Da un lato l’austerità, dall’altro l’impossibilità di poter agire sul meccanismo stabilizzatore automatico per eccellenza, per cui “alla perdita di reddito e competitività interna, dovuta alle politiche di austerity, non segue un deprezzamento del cambio”. Un combinato disposto che porta verso un unico possibile esito: la deindustrializzazione.

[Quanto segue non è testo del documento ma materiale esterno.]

(* ===== verification/EventBus.v ===== *)
(** * The event bus

    [event/nats/bus.go]: the publish worker behind an unbuffered channel, the
    registration of subscriptions under [registrationMu], the subscriptions
    themselves ([Subscription]), and [Close], which stops all of them.  The
    native client only answers.  A step is a critical section, an operation on
    a channel, a select, or a call of the native client.  Proved: a [Publish]
    that reports success was sent once; the handler of a subscription gets its
    messages in order, one at a time; a returned [Unsubscribe] or [Close]
    leaves nothing running; and a [Close] always returns. *)

From S2P Require Import Prelude Errors Proto Event Subscription.

(** ** Publishing *)

Inductive publishing := PuHand | PuWait | PuReturned (err : option error).

(** [rctx]: the error of the caller's context; [answer]: what is in the
    result channel; [checked]: the event passed the checks of [Publish]. *)
Record publishRequest := mkRequest {
  rctx : option error;
  event : Event;
  answer : option (option error);
  caller : publishing;
  checked : bool;
}.
#[export] Instance eta_request : Eta publishRequest := λ r,
  mkRequest (rctx r) (event r) (answer r) (caller r) (checked r).

(** [publishLoop]: at its select, in front of each check, and inside the
    native [Publish]. *)
Inductive worker := PLoop | PHave (i : nat) | PChecked (i : nat) | PNative (i : nat) | PExit.

(** [sent]: the calls of the native [Publish] and their results. *)
Record publisher := mkPublisher {
  wkr : worker;
  pubs : gmap nat publishRequest;
  sent : list (nat * option error);
}.
#[export] Instance eta_publisher : Eta publisher := λ p, mkPublisher (wkr p) (pubs p) (sent p).

Definition closedErr : error := ESentinel EventErrClosed.

Section Bus.
Context (maxPayloadBytes queueCapacity : Z).

(** The checks of [Publish]. *)
Definition publish_check (c : option Ctx.t) (now : Z) (e : Event) (closed : bool) : option error :=
  match contextError c now with
  | Some err => Some err
  | None =>
      if negb (ValidTopic (Topic e)) then Some (ESentinel EventErrInvalidTopic)
      else if maxPayloadBytes <? zlen (Payload e) then Some (EText "nats: payload exceeds the limit")
      else if closed then Some closedErr
      else None
  end.

Definition set_pub (i : nat) (r : publishRequest) (p : publisher) : publisher := p <| pubs := <[i := r]> (pubs p) |>.

Definition open_call (k : publishing) : bool := match k with PuReturned _ => false | _ => true end.

(** [closed]: the context of the bus is done. *)
Inductive pub_step (closed : bool) (p : publisher) : publisher → Prop :=
(* Publish *)
| p_refused i c now e err :
    pubs p !! i = None → publish_check c now e closed = Some err →
    pub_step closed p (set_pub i (mkRequest None e None (PuReturned (Some err)) false) p)
| p_call i c now e :
    pubs p !! i = None → publish_check c now e closed = None →
    pub_step closed p (set_pub i (mkRequest None e None PuHand true) p)
| p_ctx i r err :
    pubs p !! i = Some r → rctx r = None → pub_step closed p (set_pub i (r <| rctx := Some err |>) p)
| p_cancel i r err :
    pubs p !! i = Some r → open_call (caller r) = true → rctx r = Some err →
    pub_step closed p (set_pub i (r <| caller := PuReturned (Some err) |>) p)
| p_closed i r :
    pubs p !! i = Some r → open_call (caller r) = true → closed = true →
    pub_step closed p (set_pub i (r <| caller := PuReturned (Some closedErr) |>) p)
| p_result i r err :
    pubs p !! i = Some r → caller r = PuWait → answer r = Some err →
    pub_step closed p (set_pub i (r <| caller := PuReturned err |>) p)
(* publishLoop *)
| w_done : wkr p = PLoop → closed = true → pub_step closed p (p <| wkr := PExit |>)
| w_take i r :
    wkr p = PLoop → pubs p !! i = Some r → caller r = PuHand →
    pub_step closed p (set_pub i (r <| caller := PuWait |>) (p <| wkr := PHave i |>))
| w_canceled i r err :
    wkr p = PHave i → pubs p !! i = Some r → rctx r = Some err →
    pub_step closed p (set_pub i (r <| answer := Some (Some err) |>) (p <| wkr := PLoop |>))
| w_live i r :
    wkr p = PHave i → pubs p !! i = Some r → rctx r = None → pub_step closed p (p <| wkr := PChecked i |>)
| w_closed i r :
    wkr p = PChecked i → pubs p !! i = Some r → closed = true →
    pub_step closed p (set_pub i (r <| answer := Some (Some closedErr) |>) (p <| wkr := PExit |>))
| w_open i : wkr p = PChecked i → closed = false → pub_step closed p (p <| wkr := PNative i |>)
| w_sent i r err :
    wkr p = PNative i → pubs p !! i = Some r →
    pub_step closed p
      (set_pub i (r <| answer := Some (match err with Some _ => if closed then Some closedErr else err | None => None end) |>)
         (p <| wkr := PLoop |> <| sent := sent p ++ [(i, err)] |>)).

Non mancano, in questa prima parte, anche ampi capitoli dedicati alla trattazione di temi più tecnici che discorsivi come quelli dedicati al meccanismo del moltiplicatore fiscale e alla curva di Phillips (che mette in relazione inflazione e disoccupazione) come “evoluzione in “sviamento di potere” (delle banche centrali)”, commentando causticamente: “La versione attuale della BCE sulla curva di Phillips: l’operazione è perfettamente riuscita ma il paziente è morto (o non dà segni di guarigione)”.
E’ possibile crescere nell’eurozona?
La seconda e ultima parte de Lo strano caso Italia affronta invece il tema delle politiche economiche possibili all’interno dell’area euro, delineando un approccio a politiche industriali della crescita nel quadro dei trattati.
La necessità, secondo l’autore, è quella di “percorrere la via di una ragionevole espansione della domanda interna per via fiscale”. Sì, ma come? “Uscire dal “ricatto degli spread” e della creazione monetaria affidata alla sola BCE – cui è preclusa ogni forma di finanziamento diretto degli Stati- , rimane, oggi più che mai, l’unico modo di svolgere politiche di crescita anticicliche” tramite “mobilitazione “incentivata” dell’alto risparmio liquido italiano” oppure (o insieme a) “strumenti di liquidità circolanti come mezzi di pagamento anche tra soggetti privati, su base rigorosamente volontaria, legati alle passività liquide dello Stato”. Un esempio in tal senso sono i minibot, cavallo di battaglia della Lega e di cui già si discuteva all’epoca del governo gialloverde.
Non solo lo spread: urgono anche “un complesso di misure di intervento pubblico mirato” volto a promuovere un “effetto “sostituzione”, cioè impiegando, almeno nella fase iniziale del ciclo, gli investimenti pubblici per (iniziare o re-iniziare a) produrre ciò che viene consumato in Italia, specialmente nelle filiere a più alto valore aggiunto”.
Sono misure, queste, che “non postulano l’uscita dall’Ue, e tantomeno dall’eurozona, ma si limitano a creare le condizioni per sfruttare le opportunità offerte da previsioni già vigenti nei trattati stessi”, al fine di ribaltare “i rapporti con l’Ue e con le istituzioni che governano l’eurozona”, ad oggi “caratterizzati da una posizione di “parte debole” per l’Italia”.